Extracted entries
■ ■ ■ ■
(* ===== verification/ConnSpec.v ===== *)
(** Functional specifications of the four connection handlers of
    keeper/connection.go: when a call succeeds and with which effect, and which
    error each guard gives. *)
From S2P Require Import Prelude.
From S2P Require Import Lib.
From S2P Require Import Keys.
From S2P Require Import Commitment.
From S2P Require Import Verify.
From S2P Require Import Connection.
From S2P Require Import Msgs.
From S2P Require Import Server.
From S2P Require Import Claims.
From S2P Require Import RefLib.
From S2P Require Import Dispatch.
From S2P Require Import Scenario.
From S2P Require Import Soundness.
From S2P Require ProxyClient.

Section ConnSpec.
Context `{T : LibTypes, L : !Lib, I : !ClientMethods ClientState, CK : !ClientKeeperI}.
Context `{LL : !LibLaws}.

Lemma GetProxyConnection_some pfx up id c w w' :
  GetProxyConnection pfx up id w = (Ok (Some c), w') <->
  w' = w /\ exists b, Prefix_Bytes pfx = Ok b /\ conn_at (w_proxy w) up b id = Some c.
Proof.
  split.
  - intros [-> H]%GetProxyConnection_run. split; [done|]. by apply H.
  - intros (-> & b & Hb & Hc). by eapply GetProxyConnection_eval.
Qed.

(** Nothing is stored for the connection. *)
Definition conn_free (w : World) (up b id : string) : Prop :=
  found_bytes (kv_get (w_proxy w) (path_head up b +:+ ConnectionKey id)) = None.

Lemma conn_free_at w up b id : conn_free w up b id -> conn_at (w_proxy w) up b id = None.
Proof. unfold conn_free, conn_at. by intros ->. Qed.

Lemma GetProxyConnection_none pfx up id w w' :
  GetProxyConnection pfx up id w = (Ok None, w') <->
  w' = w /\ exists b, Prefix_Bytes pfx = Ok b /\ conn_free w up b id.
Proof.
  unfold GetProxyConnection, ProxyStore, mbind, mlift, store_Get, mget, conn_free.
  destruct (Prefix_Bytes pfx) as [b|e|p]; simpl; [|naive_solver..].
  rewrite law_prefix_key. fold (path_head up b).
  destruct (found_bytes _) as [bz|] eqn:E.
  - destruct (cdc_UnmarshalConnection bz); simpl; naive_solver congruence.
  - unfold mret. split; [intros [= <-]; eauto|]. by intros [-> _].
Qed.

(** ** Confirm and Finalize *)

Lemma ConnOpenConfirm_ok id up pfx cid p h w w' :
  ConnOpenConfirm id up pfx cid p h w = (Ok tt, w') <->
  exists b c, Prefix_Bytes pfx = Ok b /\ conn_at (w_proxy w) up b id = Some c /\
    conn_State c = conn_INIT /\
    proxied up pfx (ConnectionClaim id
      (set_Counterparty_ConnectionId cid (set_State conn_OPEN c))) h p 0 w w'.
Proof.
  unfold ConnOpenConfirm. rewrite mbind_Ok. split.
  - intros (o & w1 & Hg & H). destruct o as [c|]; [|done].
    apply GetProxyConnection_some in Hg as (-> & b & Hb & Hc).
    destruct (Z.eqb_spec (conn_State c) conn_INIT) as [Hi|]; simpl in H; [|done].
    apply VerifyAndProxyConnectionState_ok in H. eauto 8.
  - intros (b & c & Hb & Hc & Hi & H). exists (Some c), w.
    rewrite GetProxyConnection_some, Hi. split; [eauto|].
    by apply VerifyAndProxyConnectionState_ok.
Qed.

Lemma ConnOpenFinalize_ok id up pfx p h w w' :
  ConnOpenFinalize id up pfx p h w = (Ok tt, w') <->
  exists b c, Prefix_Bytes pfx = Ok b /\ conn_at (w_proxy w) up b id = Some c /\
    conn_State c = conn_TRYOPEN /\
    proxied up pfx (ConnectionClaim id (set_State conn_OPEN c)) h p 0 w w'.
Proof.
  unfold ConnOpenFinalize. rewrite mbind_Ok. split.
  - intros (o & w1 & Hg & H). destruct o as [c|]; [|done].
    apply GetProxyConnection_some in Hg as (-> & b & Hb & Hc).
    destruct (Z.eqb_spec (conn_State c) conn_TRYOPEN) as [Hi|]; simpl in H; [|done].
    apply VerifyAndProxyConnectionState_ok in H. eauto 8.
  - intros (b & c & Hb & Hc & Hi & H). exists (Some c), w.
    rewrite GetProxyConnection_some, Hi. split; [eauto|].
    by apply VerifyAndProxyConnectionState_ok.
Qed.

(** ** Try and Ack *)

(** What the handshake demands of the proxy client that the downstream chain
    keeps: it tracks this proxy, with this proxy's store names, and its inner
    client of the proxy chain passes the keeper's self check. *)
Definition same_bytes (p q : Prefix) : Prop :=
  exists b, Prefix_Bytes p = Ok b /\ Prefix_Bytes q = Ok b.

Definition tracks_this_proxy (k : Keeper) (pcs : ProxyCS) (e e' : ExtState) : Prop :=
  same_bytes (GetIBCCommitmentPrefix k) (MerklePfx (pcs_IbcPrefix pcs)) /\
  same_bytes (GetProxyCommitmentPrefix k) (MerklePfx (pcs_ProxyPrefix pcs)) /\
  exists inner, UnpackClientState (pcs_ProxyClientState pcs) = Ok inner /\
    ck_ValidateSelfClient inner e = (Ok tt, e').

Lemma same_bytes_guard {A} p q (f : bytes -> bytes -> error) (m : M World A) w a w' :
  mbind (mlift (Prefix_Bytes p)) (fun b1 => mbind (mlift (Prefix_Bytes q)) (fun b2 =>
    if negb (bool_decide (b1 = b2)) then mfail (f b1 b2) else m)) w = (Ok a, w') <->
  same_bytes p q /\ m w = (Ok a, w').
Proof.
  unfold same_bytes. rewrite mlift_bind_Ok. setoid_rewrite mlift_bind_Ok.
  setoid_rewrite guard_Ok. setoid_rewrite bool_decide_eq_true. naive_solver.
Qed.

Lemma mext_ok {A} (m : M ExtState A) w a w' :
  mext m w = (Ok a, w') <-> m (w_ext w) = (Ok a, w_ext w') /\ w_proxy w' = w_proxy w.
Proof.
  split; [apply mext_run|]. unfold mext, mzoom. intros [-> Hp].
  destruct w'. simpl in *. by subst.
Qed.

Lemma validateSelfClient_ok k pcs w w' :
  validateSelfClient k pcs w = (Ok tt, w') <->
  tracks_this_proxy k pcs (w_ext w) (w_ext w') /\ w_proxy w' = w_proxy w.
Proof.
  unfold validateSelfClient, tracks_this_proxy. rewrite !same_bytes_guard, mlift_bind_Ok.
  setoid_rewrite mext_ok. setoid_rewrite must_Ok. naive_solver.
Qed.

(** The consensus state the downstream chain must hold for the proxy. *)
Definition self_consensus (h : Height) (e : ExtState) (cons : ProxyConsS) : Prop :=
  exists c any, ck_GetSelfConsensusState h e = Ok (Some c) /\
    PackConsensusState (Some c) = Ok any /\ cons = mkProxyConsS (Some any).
■ ■ ■ ■
What needs to be done
From the records above, give again exactly the lines running from the line with "From S2P Require Import Server." to the line with "found_bytes (kv_get (w_proxy", inclusive.

Reply to the task
From S2P Require Import Server.
From S2P Require Import Claims.
From S2P Require Import RefLib.
From S2P Require Import Dispatch.
From S2P Require Import Scenario.
From S2P Require Import Soundness.
From S2P Require ProxyClient.

Section ConnSpec.
Context `{T : LibTypes, L : !Lib, I : !ClientMethods ClientState, CK : !ClientKeeperI}.
Context `{LL : !LibLaws}.

Lemma GetProxyConnection_some pfx up id c w w' :
  GetProxyConnection pfx up id w = (Ok (Some c), w') <->
  w' = w /\ exists b, Prefix_Bytes pfx = Ok b /\ conn_at (w_proxy w) up b id = Some c.
Proof.
  split.
  - intros [-> H]%GetProxyConnection_run. split; [done|]. by apply H.
  - intros (-> & b & Hb & Hc). by eapply GetProxyConnection_eval.
Qed.

(** Nothing is stored for the connection. *)
Definition conn_free (w : World) (up b id : string) : Prop :=
  found_bytes (kv_get (w_proxy w) (path_head up b +:+ ConnectionKey id)) = None.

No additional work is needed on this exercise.